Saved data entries
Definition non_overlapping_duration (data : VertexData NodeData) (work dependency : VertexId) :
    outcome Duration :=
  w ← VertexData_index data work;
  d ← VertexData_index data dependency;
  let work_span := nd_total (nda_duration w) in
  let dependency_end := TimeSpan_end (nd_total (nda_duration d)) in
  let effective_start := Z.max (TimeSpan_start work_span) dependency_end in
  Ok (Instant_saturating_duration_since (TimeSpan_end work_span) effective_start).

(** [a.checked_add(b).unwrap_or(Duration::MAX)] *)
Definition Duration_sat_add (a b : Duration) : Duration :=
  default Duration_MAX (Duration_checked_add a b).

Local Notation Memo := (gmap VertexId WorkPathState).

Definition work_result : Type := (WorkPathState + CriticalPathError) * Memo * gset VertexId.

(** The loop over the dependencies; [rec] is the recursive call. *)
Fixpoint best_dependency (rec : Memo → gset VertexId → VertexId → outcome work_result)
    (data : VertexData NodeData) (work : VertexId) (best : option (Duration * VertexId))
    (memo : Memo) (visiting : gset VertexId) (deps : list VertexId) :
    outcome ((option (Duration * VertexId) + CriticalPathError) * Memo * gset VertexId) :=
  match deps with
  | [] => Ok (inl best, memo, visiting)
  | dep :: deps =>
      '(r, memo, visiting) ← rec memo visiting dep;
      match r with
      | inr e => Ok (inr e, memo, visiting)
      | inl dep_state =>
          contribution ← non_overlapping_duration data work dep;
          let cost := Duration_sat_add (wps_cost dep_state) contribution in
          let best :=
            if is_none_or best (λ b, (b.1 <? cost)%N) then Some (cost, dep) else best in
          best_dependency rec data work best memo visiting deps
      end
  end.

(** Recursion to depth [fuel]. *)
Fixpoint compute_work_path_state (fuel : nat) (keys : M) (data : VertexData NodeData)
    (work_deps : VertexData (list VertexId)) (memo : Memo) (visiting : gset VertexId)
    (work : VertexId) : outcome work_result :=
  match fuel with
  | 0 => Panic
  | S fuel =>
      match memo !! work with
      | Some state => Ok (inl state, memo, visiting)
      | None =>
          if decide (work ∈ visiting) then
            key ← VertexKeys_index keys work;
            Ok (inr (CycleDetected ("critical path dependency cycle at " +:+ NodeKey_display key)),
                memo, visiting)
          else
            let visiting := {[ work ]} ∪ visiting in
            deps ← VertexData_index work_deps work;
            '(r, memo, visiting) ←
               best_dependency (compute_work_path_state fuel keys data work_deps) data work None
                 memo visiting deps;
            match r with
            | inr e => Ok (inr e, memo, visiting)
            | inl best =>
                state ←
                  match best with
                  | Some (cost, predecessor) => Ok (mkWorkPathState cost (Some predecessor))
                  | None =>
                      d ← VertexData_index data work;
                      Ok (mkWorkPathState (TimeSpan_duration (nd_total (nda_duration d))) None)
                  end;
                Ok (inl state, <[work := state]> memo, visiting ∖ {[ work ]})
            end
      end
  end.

* [To do]: Scan the records for the string "match" and show every line that contains it.

* [Written reply]:
  match deps with
      match r with
  match fuel with
      match memo !! work with
            match r with
                  match best with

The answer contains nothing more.